Agar memberi dampak yang besar, UE harus mengerahkan semua sumber. Contohnya, semua usaha UE untuk mengatasi masalah sosial dan ekonomi yang disebabkan oleh COVID-19 di daerah-daerah sekitar UE harus dirancang dan diimplementasikan dengan tetap memikirkan agenda iklim yang lebih luas.
Selain itu, bank-bank pembangunan yang lain perlu mengikuti teladan EIB dengan menyelaraskan operasionalnya dengan sasaran-sasaran perjanjian Paris agar bisa memastikan terjadinya pembangunan yang rendah karbon, dan tahan iklim (atau setidaknya, agar tidak melemahkan peralihan yang ramah lingkungan).

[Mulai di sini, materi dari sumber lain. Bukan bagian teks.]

(** * EdgePartition2D: the 2D edge-partitioning functions of the notebook

    A shallow embedding of the Python functions of [EdgePartition2D.ipynb]:
    [old2d] (the current GraphX algorithm), [new2d] (the proposed one), the
    sampler [rand_vid] and [get_counts] and the patch loop of [visualize];
    and of the Scala "Improved" [getPartition] of the notebook's first cell,
    with the arithmetic of the JVM.

    The notebook computes on [numpy.int64] values "to match Java's overflow
    behavior" and silences numpy's warnings with [np.seterr(all='ignore')].
    Every arithmetic operation that has an [np.int64] operand is therefore
    written here with its two's-complement wrap-around, and integer division
    and remainder by zero yield 0 as numpy's do.  A Python int that meets an
    [np.int64] operand is converted to [np.int64] first, which raises
    [OverflowError] when it does not fit. *)

From stdpp Require Import base numbers list gmap sets.
From Stdlib Require Import ZArith Lia.

Local Open Scope Z_scope.

(** ** Python outcomes: a value or a raised exception *)

Inductive exn : Type :=
  | ValueError      (* math.sqrt of a negative number: "math domain error" *)
  | OverflowError   (* an int too large for np.int64, or for a double *)
  | ArithmeticException.  (* JVM: integer division or remainder by zero *)

Inductive result (A : Type) : Type :=
  | Ok (a : A)
  | Raise (e : exn).

Arguments Ok {A} a.
Arguments Raise {A} e.

Definition bind {A B : Type} (r : result A) (k : A -> result B) : result B :=
  match r with
  | Ok a => k a
  | Raise e => Raise e
  end.

Notation "x <- r ;; k" := (bind r (fun x => k))
  (at level 100, r at next level, right associativity).

Definition is_Ok {A : Type} (r : result A) : bool :=
  match r with Ok _ => true | Raise _ => false end.

(** ** numpy.int64 arithmetic *)

Module I64.

Definition min_signed : Z := - 2 ^ 63.
Definition max_signed : Z := 2 ^ 63 - 1.

Definition in_range (z : Z) : Prop := min_signed <= z <= max_signed.

Definition in_rangeb (z : Z) : bool :=
  (min_signed <=? z) && (z <=? max_signed).

(** Two's-complement reduction of a mathematical integer to 64 bits. *)
Definition wrap (z : Z) : Z := (z + 2 ^ 63) mod 2 ^ 64 - 2 ^ 63.

Definition add (a b : Z) : Z := wrap (a + b).
Definition sub (a b : Z) : Z := wrap (a - b).
Definition mul (a b : Z) : Z := wrap (a * b).

(** [abs] of the minimum value wraps to the minimum value itself. *)
Definition abs (a : Z) : Z := wrap (Z.abs a).

(** [%] is floored (the result has the sign of the divisor); with a zero
    divisor numpy sets its divide flag, ignored here, and yields 0. *)
Definition rem (a b : Z) : Z := if b =? 0 then 0 else a mod b.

Konferensi Perubahan Iklim PBB di Glasgow (COP26) pada Bulan November akan menjadi titik yang penting untuk meningkatkan ambisi dunia. Berbeda dengan COP-COP sebelumnya, konferensi kali ini bukan tentang peraturan multilateral yang baru melainkan lebih mengarah pada langkah-langkah untuk memastikan bahwa sebanyak mungkin negara – terutama yang menghasilkan banyak emisi – memperkuat komitmennya. Minggu depan, para menteri luar negeri UE akan membahas cara memastikan suksesnya konferensi Glasgow, dan bagaimana cara untuk mengembangkan diplomasi iklim dan energi untuk mendorong aspek eksternal Kesepakatan Hijau Eropa.
Mempercepat aksi iklim dan mengelola transisi energi harus menjadi inti kebijakan luar negeri UE dan kerja sama dengan para mitra UE di seluruh dunia. Untuk itu, kami menyambut baik keputusan Presiden AS Joe Biden yang kembali bergabung dengan kesepakatan iklim Paris pada hari pertamanya menjabat sebagai presiden. Apa yang kita lakukan saat ini akan menentukan arah kita selama puluhan tahun ke depan. Kami bermaksud menjadikan tahun 2021 sebagai tahun Eropa mengerahkan semua kekuatan diplomatik dan keuangannya untuk mendukung perjuangan melawan perubahan iklim. Seperti yang dikatakan Sekretaris Jendral PBB António Guterres, ini adalah “masalah paling penting pada zaman kita.”